Retired Judge Andrew Napolitano, a onetime Trump legal adviser in 2016, as well as a former Fox News personality, has argued that Trump is being foolish for sharing publicly his legal defense strategy.
In Napolitano’s estimation, anything that Trump says publicly on this matter can—and most assuredly will—be used against the former president and his alleged co-conspirators in the case. In fact, that’s how we got to this point in the first place. Trump’s big mouth.
Every Republican voter in 2016, including me, was attracted to Trump’s unconventional candidacy largely because he was an unapologetic fighter. The same elements, though, that made him an appealing insurgent candidate are precisely the factors that made him such an uneven president.
Now, these are the aspects of Trump’s personality that have gotten him into legal hot water. If he’s not more careful (which he is preternaturally incapable of being), Trump could very well go to jail based on whatever he’s planning on blabbing to the press.
Just think about it: at the height of his challenge to the results of the 2020 Election, Trump got on a phone to the already twitchy election officials in Georgia and proceeded to berate them about the need for them to “find” over 11,000 votes for him.
He did this without any expectation that they would be recording him (which, of course, they were).
Without that absurd recording, by the way, there’d have been no legal pretext for Georgia prosecutor Fani Willis to launch her grand jury investigation into the former president. Trump wouldn’t, therefore, be enduring yet another costly indictment (this time, with 17 colleagues).
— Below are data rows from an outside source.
(* ===== verification/Broker.v ===== *)
(** The process-wide in-memory broker (class [Broker] of
    [src/transport/InMemoryTransport.cpp]).  Every public member function takes
    the mutex for its whole body, so each one is a single atomic step on the
    broker state. *)

From S2P Require Import Prelude ITransport RouteMatch.
#[local] Open Scope Z_scope.

(** ** State *)

(** [struct Held] *)
Record Held : Type := mkHeld {
  sequence : Z;
  body : string;
  redelivered : bool;
}.

#[export] Instance Held_eq_dec : EqDecision Held.
Proof. solve_decision. Defined.

(** [struct Broker::TopicState]; the deque front is the list head. *)
Record TopicState : Type := mkTopicState {
  messages : list Held;
  options : TopicOptions;
  binding : string;
}.

(** [TopicState{}], what [operator[]] inserts. *)
Definition default_TopicState : TopicState := mkTopicState [] default_TopicOptions "".

(** The members of [Broker] besides the mutex. *)
Record Broker : Type := mkBroker {
  topics : gmap string TopicState;
  groups : gmap string Routing;
  last_sequence : Z;
}.

Definition empty_Broker : Broker := mkBroker ∅ ∅ 0.

Definition with_topics (f : gmap string TopicState → gmap string TopicState) (b : Broker) : Broker :=
  mkBroker (f (topics b)) (groups b) (last_sequence b).
Definition with_groups (f : gmap string Routing → gmap string Routing) (b : Broker) : Broker :=
  mkBroker (topics b) (f (groups b)) (last_sequence b).

(** [state.messages = f(state.messages)] on an entry that exists. *)
Definition with_messages (f : list Held → list Held) (st : TopicState) : TopicState :=
  mkTopicState (f (messages st)) (options st) (binding st).
Definition update_messages (topic : Topic) (f : list Held → list Held) : M Broker unit :=
  modify (with_topics (alter (with_messages f) topic)).

(** [++_sequence] *)
Definition next_sequence : M Broker Z := λ b,
  let n := incr64 (last_sequence b) in
  (Ret n, mkBroker (topics b) (groups b) n).

(** [_topics[topic]] *)
Definition touch_topic (topic : Topic) : M Broker unit :=
  modify (with_topics (λ ts,
    match ts !! topic with Some _ => ts | None => <[topic := default_TopicState]> ts end)).

(** [_groups[group]]; a missing entry is value-initialised to [Exact]. *)
Definition index_group (g : string) : M Broker Routing := λ b,
  match groups b !! g with
  | Some r => (Ret r, b)
  | None => (Ret Exact, with_groups <[g := Exact]> b)
  end.

(** ** Declaration *)

(** The group half of [Broker::ensureTopic]. *)
Definition ensure_group (opts : TopicOptions) : M Broker unit :=
  if is_empty (group opts) then mret tt
  else
    found ← gets (λ b, groups b !! group opts);
    match found with
    | None => modify (with_groups <[group opts := routing opts]>)
    | Some kind =>
        throw_if (bool_decide (kind ≠ routing opts))
          (runtime_error ("cannot declare group '" +:+ group opts +:+
            "': it already exists with a different routing kind (every declarer must " +:+
            "agree on Exact/Pattern/Broadcast)"))
    end.

(** [Broker::ensureTopic] *)
Definition ensureTopic (topic : Topic) (opts : TopicOptions) : M Broker unit :=
  _ ← ensure_group opts;
  found ← gets (λ b, topics b !! topic);
  match found with
  | None =>
      modify (with_topics <[topic := mkTopicState [] opts
        (if is_empty (route opts) then topic else route opts)]>)
  | Some st =>
      let existing := options st in
      throw_if
        (bool_decide (durable existing ≠ durable opts) ||
         bool_decide (shared existing ≠ shared opts) ||
         bool_decide (deleteWhenUnused existing ≠ deleteWhenUnused opts) ||
         bool_decide (deadLetter existing ≠ deadLetter opts) ||
         bool_decide (maxLength existing ≠ maxLength opts) ||
         bool_decide (overflow existing ≠ overflow opts))
        (runtime_error ("cannot declare topic '" +:+ topic +:+
          "': it already exists with different " +:+
          "properties (a PRECONDITION_FAILED here means an existing destination was " +:+
          "declared with different properties -- durable/shared/deleteWhenUnused/" +:+
          "deadLetter/maxLength/overflow must match everywhere)"))
  end.
(** ** Resolving a delivery *)

(** The [switch] that ends [pump] and [settle]; [Deferred] is unreachable in
    both. *)
Definition resolve (disposition : Disposition) (message : Held) : M T unit :=
  topic ← gets _topic;
  match disposition with
  | Ack => modify (with_stats bump_acks)
  | Requeue =>
      _ ← on_broker (requeue_message topic message);
      modify (with_stats bump_requeues)
  | Reject =>
      _ ← on_broker (deadLetter_message topic message);
      modify (with_stats bump_rejects)
  | Deferred => mret tt
  end.

(** [InMemoryTransport::settle] *)
Definition settle (tag : Z) (disposition : Disposition) : M T unit :=
  _ ← require_connected "settle";
  _ ← throw_if (bool_decide (disposition = Deferred)) (invalid_argument
        ("settle() cannot be called with Disposition::Deferred; a delivery already deferred " +:+
         "must be settled with Ack, Reject or Requeue"));
  it ← gets (λ t, _outstanding t !! tag);
  match it with
  | None => throw (logic_error ("settle() called for tag " +:+ pretty tag +:+
      ", which is not an outstanding deferred delivery on this transport (already settled, " +:+
      "or never deferred)"))
  | Some message =>
      _ ← modify (with_outstanding (delete tag));
      resolve disposition message
  end.

(** ** Delivery *)

(** [_outstanding.emplace(tag, message)] keeps an existing entry. *)
Definition emplace (tag : Z) (message : Held) (m : gmap Z Held) : gmap Z Held :=
  match m !! tag with Some _ => m | None => <[tag := message]> m end.

Definition delivery_of (message : Held) : Delivery :=
  mkDelivery (body message) (redelivered message) (sequence message).

(** The loop body of [pump] from the successful [take] on. *)
Definition deliver {S} (run : Runner T H S) (handler : H) (message : Held) : M (T * S) bool :=
  _ ← on_fst (modify (with_stats (bump_received (size_of (body message)))));
  _ ← on_fst (modify (with_outstanding (emplace (sequence message) message)));
  disposition ← try_catch (run handler (delivery_of message))
    (λ e, _ ← on_fst (modify (with_stats bump_abandoned)); throw e);
  if bool_decide (disposition = Deferred) then mret true
  else
    _ ← on_fst (modify (with_outstanding (delete (sequence message))));
    _ ← on_fst (resolve disposition message);
    mret true.

(** What the other users of the broker did since the previous round. *)
Definition perform_all (ops : list operation) : M T unit :=
  modify (with_broker (λ b, foldl (λ b op, perform op b) b ops)).

(** The [while] loop: one element of [rounds] per time the deadline test
    succeeds. *)
Fixpoint pump_loop {S} (run : Runner T H S) (handler : H) (rounds : list (list operation)) :
    M (T * S) bool :=
  match rounds with
  | [] => mret true
  | ops :: rounds =>
      _ ← on_fst (perform_all ops);
      '(t, _) ← gets id;
      if negb (bool_decide (_outstanding t = ∅)) then pump_loop run handler rounds
      else
        taken ← on_fst (on_broker (take_message (_topic t)));
        match taken with
        | None => pump_loop run handler rounds
        | Some message => deliver run handler message
        end
  end.

(** [InMemoryTransport::pump] *)
Definition pump {S} (run : Runner T H S) (rounds : list (list operation)) : M (T * S) bool :=
  '(t, _) ← gets id;
  if negb (_connected t) then mret false
  else
    match _handler t with
    | None => mret true
    | Some handler => pump_loop run handler rounds
    end.

(** [InMemoryTransport::stats] *)
Definition stats (t : T) : Stats := _stats t.

#[export] Instance inmemory_transport : ITransport.ITransport T H := {|
  ITransport.Slice := list (list operation);
  ITransport.capabilities := capabilities;
  ITransport.connect S _ endpoint timeout := on_fst (connect endpoint timeout);
  ITransport.close S _ timeout := on_fst (close timeout);
  ITransport.ready := ready;
  ITransport.ensureTopic S _ topic options timeout := on_fst (ensureTopic topic options timeout);
  ITransport.topicDepth S _ topic timeout := on_fst (topicDepth topic timeout);
  ITransport.purgeTopic S _ topic timeout := on_fst (purgeTopic topic timeout);
  ITransport.send := send;
  ITransport.subscribe S _ topic handler timeout := on_fst (subscribe topic handler timeout);
  ITransport.settle := settle;
  ITransport.setReconnectPolicy := default_setReconnectPolicy;
  ITransport.pump S := @pump S;
  ITransport.stats := stats;
|}.

End transport.

(** ** Lemmas *)

Definition flag (m : Held) : Held := mkHeld (sequence m) (body m) true.

(** The queue of [topic] after the messages [ms] were requeued one by one. *)
Lemma requeue_fold topic ms b :
  ms ≠ [] →
  let b' := foldl (λ b m, (requeue_message topic m b).2) b ms in
  topics b' !! topic = Some (with_messages (λ q, reverse (flag <$> ms) ++ q)
    (default default_TopicState (topics b !! topic))) ∧
  (∀ u, u ≠ topic → topics b' !! u = topics b !! u) ∧
  groups b' = groups b ∧ last_sequence b' = last_sequence b.
Proof.
  intros Hne. induction ms as [|m ms IH] using rev_ind; [done|].
  rewrite foldl_app. cbn [foldl]. rewrite fmap_app, reverse_app. cbn [fmap list_fmap].
  rewrite requeue_message_run. cbn [snd].
  set (b1 := foldl _ b ms) in *.
  assert (Hb1 : topics b1 !! topic = Some (with_messages (λ q, reverse (flag <$> ms) ++ q)
      (default default_TopicState (topics b !! topic))) ∨ (ms = [] ∧ b1 = b)).
  { destruct ms as [|m' ms]; [by right|left; by apply IH]. }
  assert (Hrest : (∀ u, u ≠ topic → topics b1 !! u = topics b !! u) ∧
      groups b1 = groups b ∧ last_sequence b1 = last_sequence b).
  { destruct ms as [|m' ms]; [done|by apply IH]. }
  destruct Hrest as (Hother & Hgroups & Hseq). split_and!.
  - rewrite update_lookup, decide_True by done. rewrite touched_lookup, decide_True by done.
    destruct Hb1 as [->|[-> ->]]; simpl; [done|].
    by destruct (topics b !! topic) as [[]|].
  - intros u Hu. rewrite update_lookup, decide_False by done.
    rewrite touched_lookup, decide_False by done. by apply Hother.
  - cbn. unfold touched. by destruct (topics b1 !! topic).
  - cbn. by rewrite touched_sequence.
Qed.

Section properties.
Context {H : Type}.
Local Abbreviation T := (InMemoryTransport H).

Lemma requeue_all_run (keys : list Z) (ms : list Held) (t : T) :
  Forall2 (λ k m, _outstanding t !! k = Some m) keys ms →
  requeue_all keys t =
    (Ret tt, with_broker (λ b, foldl (λ b m, (requeue_message (_topic t) m b).2) b ms) t).
Proof.
  intros HF. revert ms t HF. induction keys as [|k keys IH]; intros ms t HF.
  { inversion HF; subst. by destruct t. }
  inversion HF as [|? m ? ms' Hk HF']; subst. cbn [requeue_all]. run.
  unfold id. rewrite Hk. unfold on_broker.
  rewrite (surjective_pairing (requeue_message _ _ _)), requeue_message_run. cbn [fst].
  rewrite (IH ms'); [|done]. by rewrite <- requeue_message_run.
Qed.

(** The unresolved deliveries in the order they arrived. *)
Definition unresolved (t : T) : list Held :=
  omap (λ k, _outstanding t !! k) (sorted_keys Z.le (_outstanding t)).

Lemma omap_keys (m : gmap Z Held) (keys : list Z) :
  (∀ k, k ∈ keys → is_Some (m !! k)) → Forall2 (λ k v, m !! k = Some v) keys (omap (m !!.) keys).
Proof.
  induction keys as [|k keys IH]; intros Hin; [done|].
  destruct (Hin k) as [v Hv]; [by left|]. cbn. rewrite Hv. constructor; [done|].
  apply IH. intros k' ?. apply Hin. by right.
Qed.

Lemma unresolved_keys (t : T) :
  Forall2 (λ k m, _outstanding t !! k = Some m) (sorted_keys Z.le (_outstanding t)) (unresolved t).
Proof. apply omap_keys. intros k. apply elem_of_sorted_keys. Qed.

Lemma unresolved_nil (t : T) : unresolved t = [] ↔ _outstanding t = ∅.
Proof.
  pose proof (unresolved_keys t) as HF. split; intros Hu.
  - rewrite Hu in HF. inversion HF as [Hk|]. apply map_eq. intros k. rewrite lookup_empty.
    destruct (_outstanding t !! k) eqn:E; [|done].
    assert (k ∈ sorted_keys Z.le (_outstanding t)) as Hin
      by (apply elem_of_sorted_keys; by eexists).
    rewrite <- Hk in Hin. by apply not_elem_of_nil in Hin.
  - rewrite (sorted_keys_empty _ _ Hu) in HF. by inversion HF.
Qed.

Lemma unresolved_one m (t : T) : _outstanding t = {[sequence m := m]} → unresolved t = [m].
Proof.
  intros Ho. unfold unresolved, sorted_keys. rewrite Ho, dom_singleton_L, elements_singleton. cbn.
  by rewrite lookup_singleton_eq.
Qed.

Lemma returnOutstanding_run (t : T) :
  returnOutstanding t =
    (Ret tt, with_outstanding (λ _, ∅)
      (with_broker (λ b, foldl (λ b m, (requeue_message (_topic t) m b).2) b
         (reverse (unresolved t))) t)).
Proof.
  unfold returnOutstanding. run. unfold id. case_bool_decide as He.
  - apply unresolved_nil in He as Hu. rewrite Hu. cbn. destruct t; cbn in *. by subst.
  - rewrite (requeue_all_run _ (reverse (unresolved t))); [done|].
    apply Forall2_reverse, unresolved_keys.
Qed.

(** ** Unresolved deliveries *)

(** Closing gives the work back in order: whatever the transport still held
    is at the front of its topic in arrival order, each message flagged
    redelivered and otherwise unchanged, ahead of everything that was waiting;
    no other destination moves, nothing stays outstanding, and closing never
    throws and does nothing more the second time. *)
Theorem close_returns_in_order (t : T) timeout :
  let t' := (close timeout t).2 in
  (close timeout t).1 = Ret tt ∧ _outstanding t' = ∅ ∧ ready t' = false ∧ _handler t' = None ∧
  (∀ u, u ≠ _topic t → topics (broker t') !! u = topics (broker t) !! u) ∧
  (_outstanding t ≠ ∅ →
     topics (broker t') !! _topic t =
       Some (with_messages (app (flag <$> unresolved t))
         (default default_TopicState (topics (broker t) !! _topic t)))) ∧
  (_outstanding t = ∅ → broker t' = broker t) ∧
  close timeout t' = (Ret tt, t').
Proof.
  unfold close. run. rewrite returnOutstanding_run. cbn. split_and!; try done.
  - intros u Hu. destruct (decide (reverse (unresolved t) = [])) as [->|Hne]; [done|].
    by apply (requeue_fold (_topic t) _ (broker t) Hne).
  - intros Ho. assert (Hne : reverse (unresolved t) ≠ []).
    { intros Hr. apply (f_equal reverse) in Hr. rewrite reverse_involutive in Hr.
      by apply Ho, unresolved_nil. }
    destruct (requeue_fold (_topic t) _ (broker t) Hne) as [-> _].
    by rewrite fmap_reverse, reverse_involutive.
  - intros Ho. apply unresolved_nil in Ho. by rewrite Ho.
Qed.

(** ** Delivery *)

(** The handler leaves the transport object that is delivering alone; it may
    still use the broker through other transports, and its own state. *)
Definition quiet {S} (run : Runner T H S) : Prop :=
  ∀ h d t s, ∃ b, (run h d (t, s)).2.1 = with_broker (λ _, b) t.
If his mouth got him into trouble in the first place with prosecutors (who are partisan and want nothing more than convict Trump for political reasons), then it stands to reason that his big mouth is going to get him into deeper trouble as the investigation continues.
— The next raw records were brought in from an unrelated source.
(* ===== verification/Cluster.v ===== *)
(** Any number of in-memory transports over one broker
    ([src/transport/InMemoryTransport.cpp]), and the life of each message copy.

    A [Cluster] is the shared broker, the transports of its users and, for each
    transport, the messages its calls of [pump] in progress have in their local
    variable.  [fire] runs one label: a broker operation of a user that holds
    nothing, or one action of a transport.  A [pump] is three of them -- taking the
    message ([Begin]), the handler, during which every other label may fire, those of
    the same transport included, and its answer ([Answer]) or exception ([Throws]) --
    as [pump_is_begin_answer] shows; the other methods make at most one broker call
    and are one action each.  [transition] says what a step may do to the copies,
    whoever made it, and [lifecycle] what that means for one copy.  Both need an
    [orderly] step: a handler that settles the delivery it was called for, or closes
    the transport, and then answers makes two copies of it
    ([own_settlement_doubles] of [InMemoryTransport]). *)

From S2P Require Import Prelude ITransport Broker InMemoryTransport Custody.
#[local] Open Scope Z_scope.

Import InMemory.

Section cluster.
Context {H : Type}.
Local Abbreviation T := (InMemoryTransport H).

(** ** The two halves of a delivery *)

(** [pump] up to the call of the handler: one broker call. *)
Definition begin (t : T) (fs : list Held) : T * list Held :=
  if negb (_connected t) || bool_decide (_handler t = None) || negb (bool_decide (_outstanding t = ∅))
  then (t, fs)
  else
    match on_broker (take_message (_topic t)) t with
    | (Ret (Some m), t) => (holding m t, m :: fs)
    | (_, t) => (t, fs)
    end.

(** [pump] from the handler's return on: the bookkeeping entry is erased, if it is
    still there, and the local variable [m] is resolved -- one broker call. *)
Definition answer (m : Held) (d : Disposition) (t : T) : T :=
  if decide (d = Deferred) then t
  else (resolve d m (with_outstanding (delete (sequence m)) t)).2.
This isn’t the only case where Trump has exacerbated his problems with his bad behavior.
In the E. Jean Carroll case, he was found liable for defamation because he insulted the looks of Carroll on his widely followed social media account. He then again doubled-down on his remarks after he had been ordered to pay $5 million to Carroll by the court for defaming her. Because of the additional defamatory remarks Trump had made during a recent CNN townhall, the forty-fifth president got into deeper legal hot water.
Keep Politics in the Campaign and Legal Defense in Court
Trump should be focused on his political campaign not on waging a legal fight in the political domain. That’s not because he shouldn’t defend himself. It’s because the prosecution is so clearly gung-ho about getting him that they are prepared to use anything and everything he says about these ongoing cases in public against him.
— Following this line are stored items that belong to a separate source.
(* ===== verification/Producer.v ===== *)
(** Publishing ([include/motus/Producer.hpp] and
    [include/motus/MessagePublisher.hpp]) against the [ITransport] interface.

    A [Producer] borrows its transport, so each method runs on the transport next
    to the producer's own members.  Some backends can deliver while they declare
    or pump; [run] executes whatever handler the transport has stored, on the
    application state [S]. *)

From S2P Require Import Prelude ITransport ByteMessage.
#[local] Open Scope Z_scope.

(** The members of [Producer] besides the borrowed reference. *)
Record Producer : Type := mkProducer {
  producer_options : SendOptions;
  _published : Z;
}.

Section producer.
Context {T H : Type} `{!ITransport T H} {S : Type} (run : Runner T H (Producer * S)).
Local Abbreviation W := (T * (Producer * S))%type.

(** [Producer::Producer(transport, options)] *)
Definition new_Producer (caps : Capabilities) (options : SendOptions) : outcome Producer :=
  if send_durable options && negb (cap_durableDelivery caps) then
    Throw (runtime_error ("transport backend '" +:+ cap_name caps +:+
      "' cannot deliver durable messages, but this producer requires them. " +:+
      "Messages would be lost on any middleware restart. Either select a backend " +:+
      "that supports durability, or construct the Producer with SendOptions{false} " +:+
      "to state explicitly that loss is acceptable."))
  else if send_confirm options && negb (cap_publisherConfirms caps) then
    Throw (runtime_error ("transport backend '" +:+ cap_name caps +:+
      "' does not support publisher confirms, but this producer requires them. " +:+
      "A send would report success once the frame left the socket, which is not the " +:+
      "same as the middleware having stored it."))
  else Ret (mkProducer options 0).

(** [Producer::declareTopic] *)
Definition declareTopic (topic : Topic) (timeout : Z) (options : TopicOptions)
    (allowAsymmetric : bool) : M W Z :=
  '(t, _) ← gets id;
  _ ← lift (checkTopicOptions (capabilities t) options allowAsymmetric);
  _ ← ensureTopic run topic options timeout;
  '(t, _) ← gets id;
  if negb (cap_topicDepth (capabilities t)) then mret 0
  else topicDepth run topic timeout.

(** [MessagePublisher::publish]; [serialize] is the message type's own method. *)
Definition MessagePublisher_publish {Message : Type} (serialize : Message → outcome string)
    (topic : Topic) (message : Message) (options : SendOptions) : M T bool :=
  payload ← lift (serialize message);
  send topic payload options.

(** [Producer::publishWith] *)
Definition publishWith {Message : Type} (serialize : Message → outcome string)
    (topic : Topic) (message : Message) (options : SendOptions) : M W bool :=
  accepted ← on_fst (MessagePublisher_publish serialize topic message options);
  _ ← (if (accepted : bool) then
         on_snd (on_fst (modify (λ p, mkProducer (producer_options p) (incr64 (_published p)))))
       else mret tt);
  mret accepted.

(** [Producer::publish] *)
Definition publish {Message : Type} (serialize : Message → outcome string)
    (topic : Topic) (message : Message) : M W bool :=
  '(_, (p, _)) ← gets id;
  publishWith serialize topic message (producer_options p).

(** [Producer::flush] *)
Definition flush (slice : Slice) : M W unit :=
  _ ← pump run slice; mret tt.

(** [Producer::published] *)
Definition published (p : Producer) : Z := _published p.

(** ** Properties *)

Lemma new_Producer_Throw caps options e :
  new_Producer caps options = Throw e → ∃ text, e = runtime_error text.
Proof. unfold new_Producer. repeat case_match; intros [=]; eauto. Qed.

(** A producer can be constructed exactly when the backend can do what its
    send options require, starts with a count of zero, and is otherwise refused
    with [std::runtime_error]. *)
Theorem new_Producer_spec caps options :
  (new_Producer caps options = Ret (mkProducer options 0) ∧
   (send_durable options = true → cap_durableDelivery caps = true) ∧
   (send_confirm options = true → cap_publisherConfirms caps = true)) ∨
  ((∃ text, new_Producer caps options = Throw (runtime_error text)) ∧
   ((send_durable options = true ∧ cap_durableDelivery caps = false) ∨
    (send_confirm options = true ∧ cap_publisherConfirms caps = false))).
Proof.
  unfold new_Producer.
  destruct (send_durable options), (send_confirm options), (cap_durableDelivery caps),
    (cap_publisherConfirms caps); cbn; naive_solver.
Qed.

(** Publishing counts exactly the accepted sends.  A message that cannot be
    serialised reaches no transport and its exception propagates; otherwise the
    payload is handed to [send] once, the caller gets its answer (or its
    exception), and the count moves if and only if the answer was [true]. *)
Theorem publish_counts {Message} (serialize : Message → outcome string) topic message t p s :
  match serialize message with
  | Ret payload =>
      let '(o, t') := send topic payload (producer_options p) t in
      publish serialize topic message (t, (p, s)) =
        (o, (t', (mkProducer (producer_options p)
          (if decide (o = Ret true) then incr64 (published p) else published p), s)))
  | Throw e => publish serialize topic message (t, (p, s)) = (Throw e, (t, (p, s)))
  | Undefined => publish serialize topic message (t, (p, s)) = (Undefined, (t, (p, s)))
  end.
Proof.
  unfold publish, publishWith, MessagePublisher_publish. run. unfold id.
  destruct (serialize message) as [payload| |]; [|done..].
  destruct (send topic payload (producer_options p) t) as [[[]|e|] t']; cbn; by destruct p.
Qed.

(** Declaring a topic checks before it acts: a declaration the backend cannot
    honour, or an asymmetric one, throws [std::runtime_error] with the transport
    untouched; a declaration the transport refuses propagates that exception; and
    a success reports the depth, or 0 where the backend cannot know it. *)
Theorem declareTopic_order topic timeout options allowAsymmetric t w :
  match checkTopicOptions (capabilities t) options allowAsymmetric with
  | Ret _ =>
      let '(o, (t1, w1)) := ensureTopic run topic options timeout (t, w) in
      declareTopic topic timeout options allowAsymmetric (t, w) =
        match o with
        | Ret _ =>
            if cap_topicDepth (capabilities t1) then topicDepth run topic timeout (t1, w1)
            else (Ret 0, (t1, w1))
        | Throw e => (Throw e, (t1, w1))
        | Undefined => (Undefined, (t1, w1))
        end
  | _ =>
      ¬ (honourable (capabilities t) options ∧
         (allowAsymmetric = true ∨ same_properties options default_TopicOptions)) ∧
      ∃ text, declareTopic topic timeout options allowAsymmetric (t, w) =
        (Throw (runtime_error text), (t, w))
  end.
Proof.
  unfold declareTopic. run. unfold id.
  pose proof (checkTopicOptions_Ret (capabilities t) options allowAsymmetric) as Hret.
  pose proof (checkTopicOptions_Throw (capabilities t) options allowAsymmetric) as Hthrow.
  destruct (checkTopicOptions _ _ _) as [[]|e|] eqn:Hcheck.
  - destruct (ensureTopic run topic options timeout (t, w)) as [[[]| |] [t1 w1]]; [|done..].
    by destruct (cap_topicDepth (capabilities t1)).
  - destruct Hthrow as (text & [= ->]); [done|]. rewrite <- Hret. split; [done|]. by eexists.
  - by destruct Hthrow.
Qed.

End producer.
Donald Trump’s inability to control himself is both obnoxious and deeply disturbing, considering that he very well may end up being the only thing standing between this country and another disastrous term for President Joe Biden.
A 19FortyFive Senior Editor, Brandon J. Weichert is a former Congressional staffer and geopolitical analyst who is a contributor at The Washington Times, as well as at American Greatness and the Asia Times. He is the author of Winning Space: How America Remains a Superpower (Republic Book Publishers), Biohacked: China’s Race to Control Life (Encounter Books), and The Shadow War: Iran’s Quest for Supremacy (July 23). Weichert can be followed via Twitter @WeTheBrandon.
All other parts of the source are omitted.